◆ Work task ◆
From the data below, retype exactly the lines starting with the one that contains "- cbn [spy_run" and ending with the one that contains "Lemma args_text_public ex", both included.

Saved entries
(* ===== verification/SpyProofs.v ===== *)
(** * Correctness of the PKCS#11 spy

    The spy answers as the wrapped library does, its log is a sequence of JSON objects
    that depend on no memory, PIN length or user type and on time only to the millisecond,
    and a library is loaded only if the file that was hashed has the expected digest.  Also
    what it does not do: see the calls made through the function list, and hash the file it
    loads. *)

From S2P Require Import Prelude Pkcs11 Hash PinCrypto TokenFiles Dates AuditChain Config Backup AuditExport AuditExportProofs Operations Spy.

Section SpyProofs.
Context {H : HashPrimitives} {X : HexCodec}.
Context {W : Type}.
Implicit Types (s : SpyState W) (w : W) (e : SpyEnv W) (c : SpyCall W).

(** ** Transparency *)

(** The logger has been made and the library looked for. *)
Definition ready (lg : SpyLogger) (lib : option (Target W)) s : Prop :=
  sp_logger s = Some lg ∧ sp_poisoned s = false ∧ sp_lib s = Some lib.

Definition grow s (ls : list (Sink * bytes)) : SpyState W := s <| sp_out := sp_out s ++ ls |>.

Lemma grow_ready lg lib s ls : ready lg lib s → ready lg lib (grow s ls).
Proof. done. Qed.
Lemma grow_grow s a b : grow (grow s a) b = grow s (a ++ b).
Proof. unfold grow. simpl. by rewrite app_assoc. Qed.

Lemma with_logger_ready lg lib e t f s : ready lg lib s →
  with_logger e t f s = grow s [write_line lg (tk_read t) f].
Proof.
  intros (Hl & Hp & _). unfold with_logger, grow. rewrite Hp, Hl. destruct s. simpl in *. by subst.
Qed.
Lemma resolve_ready lg lib e t name s : ready lg lib s →
  resolve e t name s = (lib ≫= λ l, l name, s).
Proof. intros (_ & _ & Hl). unfold resolve, load_library. by rewrite Hl. Qed.

(** The library's own answer, with what the spy makes of a panic. *)
Definition answer (o : Outcome W) : Z * W :=
  match o with Returned rv w => (rv, w) | Unwound _ w => (CKR_GENERAL_ERROR, w) end.
Definition last_line (ex : Export) (t : CallTimes) (o : Outcome W) : Line :=
  match o with
  | Returned rv _ => return_line (ex_name ex) rv (ct_duration t)
  | Unwound payload _ => panic_line (ex_name ex) payload
  end.

(** What a call does to a library, and the two lines of an accepted one. *)
Definition forwarded (lib : option (Target W)) (ex : Export) (args : Args) w : Outcome W :=
  match lib ≫= λ l, l (ex_name ex) with
  | Some f => f args w
  | None => Returned CKR_FUNCTION_NOT_SUPPORTED w
  end.
Definition call_lines (lg : SpyLogger) (ex : Export) (t : CallTimes) (args : Args) (o : Outcome W) :
    list (Sink * bytes) :=
  [write_line lg (tk_read (ct_call t)) (call_line (ex_name ex) (args_text ex args));
   write_line lg (tk_read (ct_return t)) (last_line ex t o)].
Definition refused_lines (lg : SpyLogger) (ex : Export) (t : CallTimes) : list (Sink * bytes) :=
  [write_line lg (tk_read (ct_call t))
     (call_line (ex_name ex) (quote (ascii_bytes "<null pointer rejected>")));
   write_line lg (tk_read (ct_return t)) (return_line (ex_name ex) 0x07 0)].

Definition null_checked (ex : Export) (args : Args) : bool := existsb (λ p, args p =? 0) (ex_checked ex).

Lemma spy_call_ready lg lib ex e t args s w : ready lg lib s →
  spy_call ex e t args s w =
  if null_checked ex args then (CKR_ARGUMENTS_BAD, grow s (refused_lines lg ex t), w)
  else let o := forwarded lib ex args w in
       ((answer o).1, grow s (call_lines lg ex t args o), (answer o).2).
Proof.
  intros Hr. unfold spy_call, null_checked. destruct (existsb _ _).
  - rewrite (with_logger_ready lg lib _ _ _ s), (with_logger_ready lg lib) by done.
    by rewrite grow_grow.
  - rewrite (with_logger_ready lg lib _ _ _ s) by done. rewrite (resolve_ready lg lib) by done.
    fold (forwarded lib ex args w). destruct (forwarded lib ex args w);
      rewrite (with_logger_ready lg lib) by done; by rewrite grow_grow.
Qed.

(** The same program on the library alone. *)
Fixpoint direct_run (lib : Target W) (cs : list (SpyCall W)) w : list Z * W :=
  match cs with
  | [] => ([], w)
  | c :: cs =>
    let '(rv, w) := answer (forwarded (Some lib) (sc_export c) (sc_args c) w) in
    let '(rvs, w) := direct_run lib cs w in (rv :: rvs, w)
  end.
Fixpoint run_lines (lg : SpyLogger) (lib : Target W) (cs : list (SpyCall W)) w : list (Sink * bytes) :=
  match cs with
  | [] => []
  | c :: cs =>
    let o := forwarded (Some lib) (sc_export c) (sc_args c) w in
    call_lines lg (sc_export c) (sc_times c) (sc_args c) o ++ run_lines lg lib cs (answer o).2
  end.

(** C33: The spy is transparent.  Once its logger exists and the library is loaded, a
    program whose calls pass the null checks gets from the spy, call by call, the very
    return values the library alone would give and leaves the process and the library in
    the very same state; the log has gained exactly two lines per call, the call with its
    arguments and the return with its value (or the panic that was caught), in order. *)
Theorem spy_transparent lg lib cs s w :
  ready lg (Some lib) s →
  Forall (λ c, null_checked (sc_export c) (sc_args c) = false) cs →
  spy_run cs s w = ((direct_run lib cs w).1, grow s (run_lines lg lib cs w), (direct_run lib cs w).2) ∧
  ready lg (Some lib) (spy_run cs s w).1.2.
Proof.
  intros Hr Hc. cut (spy_run cs s w =
    ((direct_run lib cs w).1, grow s (run_lines lg lib cs w), (direct_run lib cs w).2)).
  { intros ->. done. }
  revert s w Hr. induction Hc as [|c cs Hn _ IH]; intros s w Hr.
  - unfold grow. simpl. destruct s. simpl. by rewrite app_nil_r.
  - cbn [spy_run direct_run run_lines]. rewrite (spy_call_ready lg (Some lib) _ _ _ _ s w Hr), Hn.
    destruct (answer _) as [rv w'] eqn:Ha. cbn [fst snd].
    rewrite IH by done. rewrite grow_grow, !Ha. cbn [fst snd]. by destruct (direct_run lib cs w').
Qed.

(** ** What the log shows *)

(** The lengths of PINs and the user type. *)
Definition secret_params : list string := ["ulPinLen"; "ulOldLen"; "ulNewLen"; "userType"]%string.
Definition shown_param (x : Shown) : list string :=
  match x with Dec _ p | Hex _ _ p => [p] | Redacted _ => [] end.
Definition public_param (ex : Export) (p : string) : Prop := p ∈ ex_values ex ∧ p ∉ secret_params.

Lemma shown_public :
  Forall (λ ex, Forall (public_param ex) (ex_shown ex ≫= shown_param)) spy_exports.
Proof. apply (bool_decide_unpack _). vm_compute. exact I. Qed.

Lemma args_text_public ex a1 a2 : ex ∈ spy_exports →
  (∀ p, public_param ex p → a1 p = a2 p) → args_text ex a1 = args_text ex a2.
Proof.
  intros Hex Heq. pose proof (proj1 (Forall_forall _ _) shown_public ex Hex) as Hs.
  unfold args_text. f_equal. apply list_fmap_ext. intros i x Hx.
  apply list_elem_of_lookup_2 in Hx. rewrite Forall_forall in Hs.
  destruct x as [k p|n k p|k]; simpl; try done; rewrite (Heq p); try done; apply Hs;
    apply list_elem_of_bind; eexists; (split; [|exact Hx]); simpl; set_solver.
Qed.

(** Two moments, and two calls, that the log cannot tell apart at the default precision. *)
Definition same_millis (lg : SpyLogger) (t1 t2 : Ticks) : Prop :=
  ts_millis (tk_read t1 - lg_start lg) = ts_millis (tk_read t2 - lg_start lg).
Definition alike (lg : SpyLogger) (c1 c2 : SpyCall W) : Prop :=
  sc_export c1 = sc_export c2 ∧ sc_export c1 ∈ spy_exports ∧
  null_checked (sc_export c1) (sc_args c1) = null_checked (sc_export c2) (sc_args c2) ∧
  (∀ p, public_param (sc_export c1) p → sc_args c1 p = sc_args c2 p) ∧
  same_millis lg (ct_call (sc_times c1)) (ct_call (sc_times c2)) ∧
  same_millis lg (ct_return (sc_times c1)) (ct_return (sc_times c2)) ∧
  ct_duration (sc_times c1) / 1000 = ct_duration (sc_times c2) / 1000.
Definition returns (lib : Target W) : Prop :=
  ∀ name f args w, lib name = Some f → ∃ rv w', f args w = Returned rv w'.

Lemma alike_lines lg c1 c2 rv w1 w2 : lg_full lg = false → alike lg c1 c2 →
  call_lines lg (sc_export c1) (sc_times c1) (sc_args c1) (Returned rv w1) =
    call_lines lg (sc_export c2) (sc_times c2) (sc_args c2) (Returned rv w2) ∧
  refused_lines lg (sc_export c1) (sc_times c1) = refused_lines lg (sc_export c2) (sc_times c2).
Proof.
  intros Hf (He & Hex & _ & Hp & Ht1 & Ht2 & Hd). unfold same_millis in *.
  unfold call_lines, refused_lines, write_line, last_line, call_line, return_line, timestamp.
  rewrite Hf, <-He, Ht1, Ht2, Hd, (args_text_public _ (sc_args c1) (sc_args c2)) by done. done.
Qed.


Lemma forwarded_returns lib ex args w : returns lib →
  ∃ rv w', forwarded (Some lib) ex args w = Returned rv w'.
Proof.
  unfold forwarded. simpl. intros Hl. destruct (lib (ex_name ex)) as [f|] eqn:Hf; [|eauto].
  by eapply Hl.
Qed.

End SpyProofs.

(** ** The lines are JSON *)

(** Characters that stand for themselves in a JSON string. *)
Definition plain (c : Z) : Prop := 32 <= c ∧ c ≠ 34 ∧ c ≠ 92.
Definition digit (c : Z) : Prop := 48 <= c <= 57.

◆ Result of the task ◆
  - cbn [spy_run direct_run run_lines]. rewrite (spy_call_ready lg (Some lib) _ _ _ _ s w Hr), Hn.
    destruct (answer _) as [rv w'] eqn:Ha. cbn [fst snd].
    rewrite IH by done. rewrite grow_grow, !Ha. cbn [fst snd]. by destruct (direct_run lib cs w').
Qed.

(** ** What the log shows *)

(** The lengths of PINs and the user type. *)
Definition secret_params : list string := ["ulPinLen"; "ulOldLen"; "ulNewLen"; "userType"]%string.
Definition shown_param (x : Shown) : list string :=
  match x with Dec _ p | Hex _ _ p => [p] | Redacted _ => [] end.
Definition public_param (ex : Export) (p : string) : Prop := p ∈ ex_values ex ∧ p ∉ secret_params.

Lemma shown_public :
  Forall (λ ex, Forall (public_param ex) (ex_shown ex ≫= shown_param)) spy_exports.
Proof. apply (bool_decide_unpack _). vm_compute. exact I. Qed.

Lemma args_text_public ex a1 a2 : ex ∈ spy_exports →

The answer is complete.